The "maximum pressure" policy of the Trump administration utterly failed in its stated intention to change Iranian behavior. Not one of the 12 demands of former Secretary of State Mike Pompeo was met.
Yet Iran seems intent on using its own version of maximum pressure. On the nuclear front, it has drawn nearer to being able to produce nuclear weapons than ever before, according to the British government. Most worrisome is the enrichment of uranium to 60% fissionable isotope U-235, production of uranium metal (useful for little other than bomb cores) and use of faster centrifuges than allowed by the deal, all to advance a nuclear hedging strategy to pressure the United States. At the same time, Iran continues to evade efforts by the International Atomic Energy Agency to investigate apparent cases of unreported nuclear activity that left traces of man-made uranium.
On other fronts, Iran continues to hold four US-Iranian dual nationals on unsubstantiated charges. Iran claims it agreed to an exchange of prisoners months ago, also involving UK dual national Nazanin Zaghari-Ratcliffe (with the United Kingdom as the intermediary), but that the day before the exchange was to have been implemented Washington insisted on waiting until the issue could be addressed in the Vienna negotiations. Incomplete though this narrative is, Amir-Abdollahian told British Foreign Secretary Liz Truss in New York that Iran was ready to return to the prisoner exchange.
Left unspoken in Iran’s telling is that it wants not just a swap of captives, but a release of some of Iran’s frozen assets as well.

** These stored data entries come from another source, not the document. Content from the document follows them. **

Lemma feed_items l acc : Forall item_carried (stream_items l) -> feed take_item (map wake_frame l) acc = (true, acc ++ stream_items l).
Proof.
  revert acc; induction l as [|[|i] l IH]; intros acc HF; [by rewrite app_nil_r|by apply IH|].
  unfold stream_items in HF. csimpl in HF. cbn [wake_item] in HF. apply Forall_cons in HF as [Hi HF].
  destruct (item_read i Hi) as (n & d & Hf & Hs & _). cbn [map]. rewrite Hf. cbn [feed]. rewrite Hs. rewrite IH by done.
  change (stream_items (SItem i :: l)) with (i :: stream_items l). by rewrite <- app_assoc.
Qed.

Lemma blank_item n d d' x : json_text d -> d = d' +:+ x -> x <> "" -> stream_item (mkSSEEvent n d') = None.
Proof.
  intros (_ & _ & _ & H) E Hx. unfold stream_item. cbn [sse_Name sse_Data].
  destruct (H _ JChange d' x E Hx) as [e1 ->], (H _ JEvent d' x E Hx) as [e2 ->]. by destruct (n =?s SSEChange), (n =?s SSEEvent).
Qed.

Lemma event_stream_read l p q err : Forall item_carried (stream_items l) -> stream_text l = p +:+ q ->
  exists k, Events_items p err = take k (stream_items l) /\ (q = "" -> k = length (stream_items l)).
Proof.
  intros HF E. destruct (stream_loop_frames l HF) as [El Hok]. unfold stream_text in E. rewrite El in E.
  change (sse_comment "connected" :: map render (map wake_frame l)) with (map render (FComment "connected" :: map wake_frame l)) in E.
  destruct (cut_all take_item (FComment "connected" :: map wake_frame l) p q err []) as (fs1 & fs2 & Efs & Hq & H); [by constructor|done|].
  unfold Events_items. destruct fs1 as [|f0 fs1].
  { exists 0%nat. cbn in Efs. subst fs2. cbn [feed fst snd] in H. destruct H as [_ H]. destruct H as [H|(n & d & [=] & _)].
    split; [by rewrite H|]. intros Hq'. by specialize (Hq Hq'). }
  cbn in Efs. injection Efs as <- Efs.
  assert (exists l1 l2, l = l1 ++ l2 /\ fs1 = map wake_frame l1 /\ fs2 = map wake_frame l2) as (l1 & l2 & -> & -> & ->).
  { destruct (map_eq_app _ _ _ _ Efs) as (l1 & l2 & -> & H1 & H2). by exists l1, l2. }
  unfold stream_items in *. rewrite omap_app in HF. apply Forall_app in HF as [HF1 HF2].
  cbn [feed] in H. rewrite feed_items in H by done. cbn [fst snd app] in H. destruct H as [_ H]. rewrite omap_app.
  assert (q = "" -> l2 = []) as Hq2 by (intros Hq'; specialize (Hq Hq'); by destruct l2).
  destruct l2 as [|w l2]; cbn [map] in H.
  { exists (length (omap wake_item l1)). rewrite app_nil_r, take_ge by lia. split; [exact H|done]. }
  destruct H as [H|(n & d & Ew & H)].
  - exists (length (omap wake_item l1)). rewrite take_app_length. split; [exact H|]. intros Hq'. by specialize (Hq2 Hq').
  - destruct w as [|i]; [discriminate Ew|]. change (omap wake_item (SItem i :: l2)) with (i :: omap wake_item l2) in *.
    apply Forall_cons in HF2 as [Hi _]. destruct (item_read i Hi) as (n' & d' & Ew' & Hs & Ht). rewrite Ew in Ew'. injection Ew' as <- <-.
    destruct H as [H|(n' & d' & x & Ed & Hx & H)]; cbn [fst snd] in H.
    + rewrite Hs in H. exists (length (omap wake_item l1) + 1)%nat. rewrite take_app_add. cbn [take].
      split; [exact H|]. intros Hq'. by specialize (Hq2 Hq').
    + rewrite (blank_item n' d d' x Ht Ed Hx) in H. exists (length (omap wake_item l1)). rewrite take_app_length.
      split; [exact H|]. intros Hq'. by specialize (Hq2 Hq').
Qed.

(** *** POST /speed *)

Definition speed_result (res : result error SpeedResult) : result error SpeedResult :=
  match res with
  | Ok v => Ok v
  | Err e => Err (EAPI (StatusFor (Some (Errorf (KindOf (Some e)) "" ""))) (KindOf (Some e)) (ErrorString e) (er_Hint (ErrorBody e)))
  end.

Definition speed_carried (ps : list SpeedProgress) (res : result error SpeedResult) : Prop :=
  Forall (crosses JProgress) ps /\ match res with Ok v => crosses JSpeed v | Err e => crosses JError (ErrorBody e) end.

Definition progress_frame (p : SpeedProgress) : frame := FEvent SSEProgress (text_of JProgress p).
Definition final_frame (res : result error SpeedResult) : frame :=
  match res with Ok v => FEvent SSEResult (text_of JSpeed v) | Err e => FEvent SSEError (text_of JError (ErrorBody e)) end.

If there is to be a way forward, humanitarian actions could provide the key. Prisoners could be exchanged on humanitarian grounds. Separately, the United States should make a unilateral gesture on humanitarian grounds to see that the exemption for medical supplies built into US sanctions regulations is actionable in practice. Surely the US Treasury can find a way to facilitate international financial services that would allow Iran to import the medical supplies that the Iranian people desperately need.
Amir-Abdollahian’s strongest talking point in New York was the US role in contributing to Iran’s health crisis. Releasing some frozen funds for medicinal purchases, as has been suggested by various parties, would be a powerful goodwill gesture. Defanging accusations on this subject would also benefit US public diplomacy and a global image that is in need of burnishing. While a positive outcome to the Vienna talks does not appear likely in the near future, progress may be possible on a smaller scale. It would be easier to address concerns about humanitarian trade, however, if Iran were willing to talk directly with the United States. Diplomacy requires flexibility on both sides.